- [WORK TO COMPLETE] Here are some records; copy every line that holds the word "with".

** DATASET EXTRACT follows **

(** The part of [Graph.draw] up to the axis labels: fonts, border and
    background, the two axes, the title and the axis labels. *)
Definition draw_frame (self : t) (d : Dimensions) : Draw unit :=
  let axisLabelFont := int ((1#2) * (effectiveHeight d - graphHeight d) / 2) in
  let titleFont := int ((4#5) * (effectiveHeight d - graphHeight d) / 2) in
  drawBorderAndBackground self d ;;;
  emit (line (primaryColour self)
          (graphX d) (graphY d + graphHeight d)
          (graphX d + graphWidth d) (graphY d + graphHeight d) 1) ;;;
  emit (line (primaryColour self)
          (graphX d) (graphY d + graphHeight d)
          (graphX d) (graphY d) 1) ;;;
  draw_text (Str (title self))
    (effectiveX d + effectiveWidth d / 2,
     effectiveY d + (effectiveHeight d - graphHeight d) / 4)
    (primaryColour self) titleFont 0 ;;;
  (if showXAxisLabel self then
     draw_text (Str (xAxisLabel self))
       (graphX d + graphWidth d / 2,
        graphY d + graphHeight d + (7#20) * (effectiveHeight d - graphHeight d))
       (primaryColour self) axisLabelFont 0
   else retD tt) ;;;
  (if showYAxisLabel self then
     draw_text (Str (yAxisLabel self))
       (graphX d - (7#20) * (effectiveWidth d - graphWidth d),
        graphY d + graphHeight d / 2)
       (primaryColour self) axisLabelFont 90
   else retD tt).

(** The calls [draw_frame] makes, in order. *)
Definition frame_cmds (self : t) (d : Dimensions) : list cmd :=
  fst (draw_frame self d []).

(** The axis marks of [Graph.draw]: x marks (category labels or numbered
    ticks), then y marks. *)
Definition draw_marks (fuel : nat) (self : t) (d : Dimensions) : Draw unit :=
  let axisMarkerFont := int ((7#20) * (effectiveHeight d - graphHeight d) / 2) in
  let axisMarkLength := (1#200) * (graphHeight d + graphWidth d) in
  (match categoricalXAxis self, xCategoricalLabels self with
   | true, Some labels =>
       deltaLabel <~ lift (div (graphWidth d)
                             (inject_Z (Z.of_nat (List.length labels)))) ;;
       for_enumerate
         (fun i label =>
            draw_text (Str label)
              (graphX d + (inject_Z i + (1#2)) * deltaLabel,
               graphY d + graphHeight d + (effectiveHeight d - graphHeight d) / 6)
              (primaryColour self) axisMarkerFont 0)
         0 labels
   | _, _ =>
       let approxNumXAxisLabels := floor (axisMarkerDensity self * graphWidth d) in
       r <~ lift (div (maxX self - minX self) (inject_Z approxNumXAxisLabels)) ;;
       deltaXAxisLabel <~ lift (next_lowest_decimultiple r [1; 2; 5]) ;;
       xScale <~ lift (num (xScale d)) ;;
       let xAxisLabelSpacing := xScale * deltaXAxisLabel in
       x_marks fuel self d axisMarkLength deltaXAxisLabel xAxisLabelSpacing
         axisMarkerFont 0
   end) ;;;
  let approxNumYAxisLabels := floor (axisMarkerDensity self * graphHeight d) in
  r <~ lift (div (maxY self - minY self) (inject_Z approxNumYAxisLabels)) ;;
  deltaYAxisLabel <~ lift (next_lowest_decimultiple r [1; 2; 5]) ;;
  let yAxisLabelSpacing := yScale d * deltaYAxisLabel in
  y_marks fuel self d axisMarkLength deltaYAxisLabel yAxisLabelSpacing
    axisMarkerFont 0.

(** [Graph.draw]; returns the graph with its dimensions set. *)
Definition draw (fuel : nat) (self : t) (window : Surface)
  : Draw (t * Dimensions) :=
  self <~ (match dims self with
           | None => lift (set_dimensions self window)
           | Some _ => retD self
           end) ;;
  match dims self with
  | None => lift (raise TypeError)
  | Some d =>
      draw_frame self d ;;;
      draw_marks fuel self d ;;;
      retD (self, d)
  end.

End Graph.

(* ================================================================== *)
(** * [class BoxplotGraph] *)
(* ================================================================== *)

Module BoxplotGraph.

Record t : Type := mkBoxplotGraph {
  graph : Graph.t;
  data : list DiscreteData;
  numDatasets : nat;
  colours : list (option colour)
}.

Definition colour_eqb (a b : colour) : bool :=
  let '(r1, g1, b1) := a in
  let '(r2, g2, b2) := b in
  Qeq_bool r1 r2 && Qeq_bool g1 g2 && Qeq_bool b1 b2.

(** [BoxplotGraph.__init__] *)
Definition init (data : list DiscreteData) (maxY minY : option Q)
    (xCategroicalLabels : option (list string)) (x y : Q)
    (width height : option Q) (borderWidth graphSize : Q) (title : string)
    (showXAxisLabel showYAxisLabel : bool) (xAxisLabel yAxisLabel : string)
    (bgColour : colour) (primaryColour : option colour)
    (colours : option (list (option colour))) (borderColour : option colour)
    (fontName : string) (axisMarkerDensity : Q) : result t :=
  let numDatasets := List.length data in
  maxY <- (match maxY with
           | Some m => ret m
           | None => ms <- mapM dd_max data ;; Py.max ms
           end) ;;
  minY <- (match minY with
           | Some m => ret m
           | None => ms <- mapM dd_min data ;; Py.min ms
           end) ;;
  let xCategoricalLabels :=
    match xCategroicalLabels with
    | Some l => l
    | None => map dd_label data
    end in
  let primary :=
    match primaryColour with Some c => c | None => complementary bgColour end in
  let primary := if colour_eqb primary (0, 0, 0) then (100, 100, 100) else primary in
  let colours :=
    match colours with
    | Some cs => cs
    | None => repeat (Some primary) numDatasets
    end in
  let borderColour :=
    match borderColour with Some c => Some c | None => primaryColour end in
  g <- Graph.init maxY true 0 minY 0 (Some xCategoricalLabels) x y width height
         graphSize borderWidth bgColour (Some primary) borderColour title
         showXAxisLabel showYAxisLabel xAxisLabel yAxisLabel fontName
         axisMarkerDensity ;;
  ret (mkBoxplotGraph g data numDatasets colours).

** End of DATASET EXTRACT **

- [RESPONSE FOR THIS EXERCISE]
  (match categoricalXAxis self, xCategoricalLabels self with
(** [Graph.draw]; returns the graph with its dimensions set. *)
  self <~ (match dims self with
  match dims self with
  maxY <- (match maxY with
  minY <- (match minY with
    match xCategroicalLabels with
    match primaryColour with Some c => c | None => complementary bgColour end in
    match colours with
    match borderColour with Some c => Some c | None => primaryColour end in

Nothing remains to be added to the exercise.